Ever since the FBI executed a search at Mar-a-Lago to seize boxes full of highly classified documents and a criminal investigation began, former president Trump has repeatedly claimed that he had the authority as president to declassify anything he wanted, and gain the right to take it home and keep it, just by mentally deciding that he wanted to do it. And while legal experts have made clear this is false, it has seemed for a while that Trump might use it as a legal defense that he at least thought that was the case, obviating the intent necessary to convict him of a crime like obstruction.

But as conservative writer Matt Lewis pointed out in an article for The Daily Beast on Thursday, this "stupidity" argument could blow up in the former president's face, because there is new evidence suggesting even that isn't true.

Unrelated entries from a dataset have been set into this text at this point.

(* ===== verification/QueueView.v ===== *)
(** * The queue view: [getQueue] and [scanVideoRows]

    [getQueue] ([src/backend/main.go], lines 153-233) validates the page
    parameters, counts the rows that match the status filter, fetches one
    page of them in priority order, converts the rows to [Video]s
    ([scanVideoRows], lines 235-247) and groups them by status into the three
    buckets of a [VideoQueue]. The definitions follow the handler statement
    by statement; [getQueue] composes them with the handler's early returns.

    The request's parameters arrive bound by the framework: the handler's
    input is [None] when [ShouldBindQuery] failed and the bound struct
    otherwise. The handler reads the database and changes nothing. Its result
    is [None] when the status filter puts the query outside the SQL this
    development gives a meaning to (see [Sql.interp_where]). *)

From S2P Require Import Prelude GoInt Sql Store.

#[local] Open Scope Z_scope.

(** ** Data *)

Module VideoQueue.
Record t : Type := mk {
  Pending : list Video.t;
  Processing : list Video.t;
  Completed : list Video.t;
  Total : Z;
}.
#[export] Instance eq_dec : EqDecision t.
Proof. solve_decision. Defined.
End VideoQueue.
Export (hints) VideoQueue.

Module PaginationParams.
Record t : Type := mk {
  Page : Z;
  PageSize : Z;
  Status : string;
}.
#[export] Instance eq_dec : EqDecision t.
Proof. solve_decision. Defined.
(** The values of the struct tags: what a request without parameters binds to. *)
Definition default : t := mk 1 10 "".
End PaginationParams.
Export (hints) PaginationParams.

(** The ["pagination"] object of the response. *)
Record Pagination : Type := mkPagination {
  page : Z;
  pageSize : Z;
  total : Z;
  pages : Z;
}.

#[export] Instance Pagination_eq_dec : EqDecision Pagination.
Proof. solve_decision. Defined.

(** The body of a successful response. *)
Record QueueBody : Type := mkQueueBody {
  queue : VideoQueue.t;
  pagination : Pagination;
}.

#[export] Instance QueueBody_eq_dec : EqDecision QueueBody.
Proof. solve_decision. Defined.

(** ** The steps of the handler *)

(** "Validate and set defaults": a page below 1 becomes 1, a page size
    outside 1..100 becomes 10. *)
Definition validate (params : PaginationParams.t) : PaginationParams.t :=
  let page :=
    if decide (PaginationParams.Page params < 1) then 1
    else PaginationParams.Page params in
  let pageSize :=
    if decide (PaginationParams.PageSize params < 1
               ∨ PaginationParams.PageSize params > 100) then 10
    else PaginationParams.PageSize params in
  PaginationParams.mk page pageSize (PaginationParams.Status params).

(** [offset := (params.Page - 1) * params.PageSize], on Go's [int]. *)
Definition offset_of (params : PaginationParams.t) : Z :=
  int_mul (int_sub (PaginationParams.Page params) 1)
          (PaginationParams.PageSize params).

(** [rows.Scan] into the fields of a [Video]: a NULL cannot be stored in a Go
    string, so the scan of a row with a NULL fails. *)
Definition scan_row (r : row) : option Video.t :=
  match row_resolution r, row_bitrate r with
  | Some resolution, Some bitrate =>
      Some (Video.mk (row_id r) (row_path r) resolution bitrate
                     (row_status r) (row_original_size r))
  | _, _ => None
  end.

(** The loop of [scanVideoRows]: a row whose scan fails is logged and
    skipped. *)
Definition scanVideoRows (rows : list row) : list Video.t :=
  omap scan_row rows.

(** One iteration of the grouping loop: the [switch] on the status. *)
Definition group_step (queue : VideoQueue.t) (video : Video.t) : VideoQueue.t :=
  if decide (Video.Status video = "pending") then
    VideoQueue.mk (VideoQueue.Pending queue ++ [video])
      (VideoQueue.Processing queue) (VideoQueue.Completed queue)
      (VideoQueue.Total queue)
  else if decide (Video.Status video = "processing") then
    VideoQueue.mk (VideoQueue.Pending queue)
      (VideoQueue.Processing queue ++ [video]) (VideoQueue.Completed queue)
      (VideoQueue.Total queue)
  else if decide (Video.Status video = "completed") then
    VideoQueue.mk (VideoQueue.Pending queue) (VideoQueue.Processing queue)
      (VideoQueue.Completed queue ++ [video]) (VideoQueue.Total queue)
  else queue.

(** "Group videos by status": three empty buckets, then the loop. *)
Definition group_videos (total : Z) (videos : list Video.t) : VideoQueue.t :=
  foldl group_step (VideoQueue.mk [] [] [] total) videos.

(** ["pages": (total + params.PageSize - 1) / params.PageSize]. *)
Definition page_count (total pageSize : Z) : Z :=
  int_div (int_sub (int_add total pageSize) 1) pageSize.
(** Path resolution from a node, element by element. Empty elements and
    ["."] stay in place; every other element is looked up in the
    directory. *)
Fixpoint resolve (n : node) (elements : list string) : option node :=
  match elements with
  | [] => Some n
  | name :: elements' =>
      if decide (name = "" ∨ name = ".") then resolve n elements'
      else
        match n with
        | Dir entries =>
            match entry name entries with
            | Some child => resolve child elements'
            | None => None
            end
        | _ => None
        end
  end.

(** [os.Stat] of a path relative to the working directory [cwd]. *)
Definition Stat (cwd : node) (path : string) : result walk_error FileInfo :=
  match resolve cwd (split_sep path) with
  | Some (File size) => Ok (mkFileInfo false size)
  | Some (Special (Some size)) => Ok (mkFileInfo false size)
  | Some (Dir _) | Some Unreadable => Ok (mkFileInfo true 0)
  | Some (Special None) | Some Broken | None => Err (FsError path)
  end.

(** ** [filepath.Walk] *)

(** The type [filepath.WalkFunc], with the state [S] of the variables the
    function literal captures. *)
Definition WalkFunc (S : Type) : Type :=
  string → option FileInfo → option walk_error → S → S * option walk_error.
Lemma split_sep_status_path id :
  sep_free id →
  split_sep ("/api/videos/" +:+ id +:+ "/status")
  = [""; "api"; "videos"; id; "status"].
Proof.
  intros Hid.
  change ("/api/videos/" +:+ id +:+ "/status")
    with ("" +:+ "/" +:+ "api" +:+ "/" +:+ "videos" +:+ "/" +:+ id
             +:+ "/" +:+ "status").
  rewrite !split_sep_app, (split_sep_sep_free id) by done. done.
Qed.

Lemma route_patch_status id :
  sep_free id →
  route PATCH ("/api/videos/" +:+ id +:+ "/status") = Some (VideoStatus id).
Proof.
  intros Hid. unfold route. rewrite split_sep_status_path by done.
  by rewrite decide_True.
Qed.

(** Only [PATCH] reaches the status handler. *)
Lemma route_status_id m path id :
  route m path = Some (VideoStatus id) → m = PATCH.
Proof.
  unfold route. destruct m; try done; by repeat case_decide.
Qed.
End routes.

(** ** Steps *)

Section steps.
Context `{QueryEngine}.
Implicit Types (w : world) (s : Server) (ev : event) (evs : list event).

Lemma handle_change s cwd req s' rep :
  handle s cwd req = (s', rep) → change s (Served req rep) s'.
Proof.
  unfold handle. destruct (route _ _) as [[| | |id]|] eqn:Er;
    try (intros [= <- <-]; constructor).
  - destruct (addToQueue s (req_video req)) as [s1 r] eqn:E. intros [= <- <-].
    apply addToQueue_unchanged_or_added in E
      as [->|(video & t & ? & -> & ? & ? & ->)]; by econstructor.
  - destruct (updateVideoStatus s id (req_status req)) as [s1 r] eqn:E.
    intros [= <- <-].
    apply updateVideoStatus_unchanged_or_updated in E
      as [->|(status & t & ? & -> & ? & ->)]; by econstructor.
Qed.

Lemma step_change w ev w' : step w ev w' → change (server w) ev (server w').
Proof.
  destruct 1; simpl; [by eapply handle_change|constructor..].
Qed.

Lemma run_app w evs1 evs2 w' :
  run w (evs1 ++ evs2) w' ↔ ∃ w1, run w evs1 w1 ∧ run w1 evs2 w'.
Proof.
  revert w. induction evs1 as [|ev evs1 IH]; intros w; simpl.
  - split; [intros; eexists; split; [constructor|done]|].
    by intros (w1 & Hr & ?); inversion Hr; subst.
  - split.
    + inversion 1 as [|? ? w1 ? ? Hs Hr]; subst.
      apply IH in Hr as (w2 & ? & ?). exists w2. split; [by econstructor|done].
    + intros (w1 & Hr & ?). inversion Hr; subst. econstructor; [done|].
      apply IH. eauto.
Qed.

Lemma run_singleton w ev w' : run w [ev] w' ↔ step w ev w'.
Proof.
  split.
  - inversion 1 as [|? ? ? ? ? ? Hr]; subst. by inversion Hr; subst.
  - intros. econstructor; [done|constructor].
Qed.
(** A handler between two accesses to the shared state. *)
Inductive thread : Type :=
| Enqueue (video : Video.t)
    (** [addToQueue] before the [INSERT] (line 257) *)
| EnqueueInserted (video : Video.t)
    (** after the [INSERT], before the map write (line 268) *)
| EnqueueWriting (video : Video.t)
    (** in the map write *)
| Discover
    (** [getUnprocessedVideos] before the walk (line 114) *)
| DiscoverFilter (todo : list string) (videos : list Video.t)
    (** in the loop over [videoPaths] (line 130) *)
| View (params : PaginationParams.t)
    (** [getQueue] with validated parameters, before the count (line 181) *)
| ViewCounted (params : PaginationParams.t) (total : Z)
    (** after the count, before the page query (line 196) *)
| SetStatus (id status : string)
    (** [updateVideoStatus] before the [UPDATE] (line 285) *)
| Finished (rep : reply).
    (** the response is written *)

(** The thread of a request: the router and the binding, which touch no
    shared state. *)
Definition spawn (req : request) : thread :=
  match route (req_method req) (req_path req) with
  | Some UnprocessedVideos => Discover
  | Some Queue =>
      match req_query req with
      | Some params => View (validate params)
      | None => Finished (QueuePage (Some StatusBadRequest))
      end
  | Some Process =>
      match req_video req with
      | Some video => Enqueue video
      | None => Finished (Enqueued StatusBadRequest)
      end
  | Some (VideoStatus id) =>
      match req_status req with
      | Some status => SetStatus id status
      | None => Finished (Updated StatusBadRequest)
      end
  | None => Finished NoRoute
  end.

(** What one step of a thread leads to. *)
Inductive outcome : Type :=
| Next (sh : shared) (t : thread)
| Fatal.

(** The response of [getQueue] once both queries have answered. *)
Definition view_body (params : PaginationParams.t) (total : Z)
    (rows : list row) : QueueBody :=
  {| queue := group_videos total (scanVideoRows rows);
     pagination :=
       {| page := PaginationParams.Page params;
          pageSize := PaginationParams.PageSize params;
          total := total;
          pages := page_count total (PaginationParams.PageSize params) |} |}.

(** One step of a thread on the shared state; [None] for a thread that has
    finished. *)
Definition thread_step `{QueryEngine} (cwd : node) (sh : shared) (t : thread) :
    option outcome :=
  match t with
  | Enqueue video =>
      match exec_insert (sh_db sh) (Video.ID video) (Video.Path video)
              (Video.Resolution video) (Video.Bitrate video) "pending"
              (Video.OriginalSize video) with
      | Err e => Some (Next sh (Finished (Enqueued (StatusInternalServerError e))))
      | Ok d' =>
          Some (Next (mkShared d' (sh_cache sh) (sh_writing sh))
                     (EnqueueInserted video))
      end
  | EnqueueInserted video =>
      if sh_writing sh then Some Fatal
      else Some (Next (mkShared (sh_db sh) (sh_cache sh) true)
                      (EnqueueWriting video))
  | EnqueueWriting video =>
      Some (Next (mkShared (sh_db sh)
                    (cache_add (sh_cache sh) (Video.Path video)) false)
                 (Finished (Enqueued (StatusOK video))))
  | Discover =>
      match Walk walkFn videosDir (videos_root cwd) [] with
      | (_, Some err) =>
          Some (Next sh (Finished (Videos (StatusInternalServerError err))))
      | (videoPaths, None) => Some (Next sh (DiscoverFilter videoPaths []))
      end
  | DiscoverFilter [] videos =>
      Some (Next sh (Finished (Videos (StatusOK videos))))
  | DiscoverFilter (path :: todo) videos =>
      if sh_writing sh && bool_decide (sh_cache sh ≠ ∅) then Some Fatal
      else Some (Next sh (DiscoverFilter todo
                            (filter_step (sh_cache sh) cwd videos path)))
  | View params =>
      match query_count (sh_db sh)
              (whereClause (PaginationParams.Status params)) with
      | None => Some (Next sh (Finished (QueuePage None)))
      | Some (Err e) =>
          Some (Next sh (Finished (QueuePage (Some (StatusInternalServerError e)))))
      | Some (Ok total) => Some (Next sh (ViewCounted params total))
      end
  | ViewCounted params total =>
      match query_page (sh_db sh)
              (whereClause (PaginationParams.Status params))
              (PaginationParams.PageSize params) (offset_of params) with
      | None => Some (Next sh (Finished (QueuePage None)))
      | Some (Err e) =>
          Some (Next sh (Finished (QueuePage (Some (StatusInternalServerError e)))))
      | Some (Ok rows) =>
          Some (Next sh (Finished
                  (QueuePage (Some (StatusOK (view_body params total rows))))))
      end
  | SetStatus id status =>
      match exec_update_status (sh_db sh) status id with
      | Err e => Some (Next sh (Finished (Updated (StatusInternalServerError e))))
      | Ok d' =>
          Some (Next (mkShared d' (sh_cache sh) (sh_writing sh))
                     (Finished (Updated (StatusOK "updated"))))
      end
  | Finished _ => None
  end.

(** ** Schedules *)

(** The process: running with its threads, or ended by a fatal error. *)
Inductive process : Type :=
| Running (sh : shared) (threads : list thread)
| Crashed.

(** The scheduler gives the next step to thread [i]. A thread that has
    finished, or that does not exist, lets the step pass. *)
Definition sched_step `{QueryEngine} (cwd : node) (p : process) (i : nat) :
    process :=
  match p with
  | Crashed => Crashed
  | Running sh threads =>
      match threads !! i with
      | None => p
      | Some t =>
          match thread_step cwd sh t with
          | None => p
          | Some Fatal => Crashed
          | Some (Next sh' t') => Running sh' (<[i := t']> threads)
          end
      end
  end.

Definition sched_run `{QueryEngine} (cwd : node) (p : process)
    (schedule : list nat) : process :=
  foldl (sched_step cwd) p schedule.

(** A thread run alone, for at most [fuel] steps. *)
Fixpoint run_alone `{QueryEngine} (cwd : node) (fuel : nat) (sh : shared)
    (t : thread) : option (shared * thread) :=
  match fuel with
  | O => Some (sh, t)
  | S fuel' =>
      match thread_step cwd sh t with
      | None => Some (sh, t)
      | Some Fatal => None
      | Some (Next sh' t') => run_alone cwd fuel' sh' t'
      end
  end.

(** The steps a thread has left when it runs alone: an upper bound that
    does not depend on the shared state. *)
Definition steps_left (cwd : node) (t : thread) : nat :=
  match t with
  | Enqueue _ => 3
  | EnqueueInserted _ => 2
  | EnqueueWriting _ => 1
  | Discover => 2 + length (Walk walkFn videosDir (videos_root cwd) []).1
  | DiscoverFilter todo _ => 1 + length todo
  | View _ => 2
  | ViewCounted _ _ => 1
  | SetStatus _ _ => 1
  | Finished _ => 0
  end.

(** ** Reference definitions *)

(** The shared state of a server of the atomic model, and back. *)
Definition share (s : Server) : shared :=
  mkShared (db s) (processedPaths s) false.

Definition unshare (sh : shared) : Server :=
  mkServer (sh_db sh) (sh_cache sh).

(** The video whose row a thread has inserted and not yet cached. *)
Definition pending_insert (t : thread) : option Video.t :=
  match t with
  | EnqueueInserted video | EnqueueWriting video => Some video
  | _ => None
  end.

Definition finished (t : thread) : Prop :=
  match t with Finished _ => True | _ => False end.

#[export] Instance finished_dec t : Decision (finished t).
Proof. destruct t; simpl; apply _. Defined.

(** The invariant of the shared state under any schedule: the primary key
    holds, the cache claims stored paths only, a thread between its insert
    and its map write has its row in the table, and a stored path that the
    cache does not hold yet belongs to such a thread. *)
Record shared_inv (sh : shared) (threads : list thread) : Prop := mkSharedInv {
  sinv_ids : ids_unique (rows (unshare sh));
  sinv_wf : cache_wf (sh_cache sh);
  sinv_sound : ∀ p, cache_get (sh_cache sh) p = true →
                    p ∈ row_path <$> rows (unshare sh);
  sinv_inserted : ∀ j t video,
    threads !! j = Some t → pending_insert t = Some video →
    Video.Path video ∈ row_path <$> rows (unshare sh);
  sinv_pending : ∀ p,
    p ∈ row_path <$> rows (unshare sh) →
    cache_get (sh_cache sh) p = true
    ∨ ∃ j t video, threads !! j = Some t ∧ pending_insert t = Some video
                   ∧ Video.Path video = p;
}.

(** The steps the threads of a process have left, and a process in which
    no thread has a step left. *)
Definition work (cwd : node) (p : process) : nat :=
  match p with
  | Crashed => 0%nat
  | Running _ threads => sum_list (steps_left cwd <$> threads)
  end.

Definition quiescent (p : process) : Prop :=
  match p with
  | Crashed => True
  | Running _ threads => Forall finished threads
  end.

#[export] Instance quiescent_dec p : Decision (quiescent p).
Proof. destruct p; simpl; apply _. Defined.

(** The schedule that gives each of [n] threads a turn, [rounds] times. *)
Definition round_robin (rounds n : nat) : list nat :=
  concat (replicate rounds (seq 0 n)).

(** Example: a new file and the request that enqueues it. *)
Definition demo_new : Video.t :=
  Video.mk "n.mp4" "videos/new/n.mp4" "1280x720" "2500k" "" 512.

Definition demo_new_fs : node :=
  Dir [("videos", Dir [("new", Dir [("n.mp4", File 512)])])].

(** ** A thread alone is the atomic handler *)

Section alone.
Context `{QueryEngine}.
Implicit Types (s : Server) (sh : shared) (t : thread) (cwd : node).

Lemma run_alone_S cwd fuel sh t :
  run_alone cwd (S fuel) sh t
  = match thread_step cwd sh t with
    | None => Some (sh, t)
    | Some Fatal => None
    | Some (Next sh' t') => run_alone cwd fuel sh' t'
    end.
Proof. done. Qed.

Lemma run_alone_finished cwd fuel sh rep :
  run_alone cwd fuel sh (Finished rep) = Some (sh, Finished rep).
Proof. by destruct fuel. Qed.

(** The loop of discovery, run without interference. *)
Lemma run_alone_filter cwd sh todo videos :
  sh_writing sh = false →
  run_alone cwd (1 + length todo) sh (DiscoverFilter todo videos)
  = Some (sh, Finished (Videos (StatusOK
            (foldl (filter_step (sh_cache sh) cwd) videos todo)))).
Proof.
  intros Hw. revert videos.
  induction todo as [|path todo IH]; intros videos; [done|].
  cbn [length Nat.add run_alone thread_step]. rewrite Hw. apply IH.
Qed.

Lemma run_alone_enqueue cwd s video :
  run_alone cwd 3 (share s) (Enqueue video)
  = Some (share (addToQueue s (Some video)).1,
          Finished (Enqueued (addToQueue s (Some video)).2)).
Proof.
  unfold addToQueue. cbn [run_alone thread_step share sh_db sh_cache sh_writing].
  by destruct (exec_insert _ _ _ _ _ _ _).
Qed.

Lemma run_alone_status cwd s id status :
  run_alone cwd 1 (share s) (SetStatus id status)
  = Some (share (updateVideoStatus s id (Some status)).1,
          Finished (Updated (updateVideoStatus s id (Some status)).2)).
Proof.
  unfold updateVideoStatus. cbn [run_alone thread_step share sh_db].
  by destruct (exec_update_status _ _ _).
Qed.

Lemma run_alone_view cwd s params :
  run_alone cwd 2 (share s) (View (validate params))
  = Some (share s, Finished (QueuePage (getQueue (db s) (Some params)))).
Proof.
  unfold getQueue. cbn [run_alone thread_step share sh_db].
  destruct (query_count _ _) as [[total|e]|]; try done.
  cbn [thread_step sh_db]. by destruct (query_page _ _ _ _) as [[rows|e]|].
Qed.

Lemma run_alone_discover cwd s :
  run_alone cwd (steps_left cwd Discover) (share s) Discover
  = Some (share s, Finished (Videos (getUnprocessedVideos s cwd))).
Proof.
  unfold getUnprocessedVideos, steps_left.
  destruct (Walk walkFn videosDir (videos_root cwd) []) as [paths [err|]] eqn:E;
    simpl fst; change (2 + length paths)%nat with (S (S (length paths)));
    rewrite run_alone_S; cbn [thread_step]; rewrite E.
  - apply run_alone_finished.
  - by apply (run_alone_filter cwd (share s) paths []).
Qed.
End alone.

(** ** The invariant under a schedule *)

Section invariant.
Context `{QueryEngine}.
Implicit Types (sh : shared) (t : thread) (threads : list thread) (cwd : node).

"According to CNN, '...the National Archives plans to hand 16 documents over to the special counsel that show Trump knew the correct procedure for declassifying such material,'" wrote Lewis. "In a letter obtained by CNN, acting Archivist Debra Steidel Wall informs Trump that 'The 16 records in question all reflect communications involving close presidential advisers, some of them directed to you personally, concerning whether, why, and how you should declassify certain classified records.' This development could be significant because, as CNN notes, it 'gets to the question of whether Trump had criminal intent, a building block of any case against him.'"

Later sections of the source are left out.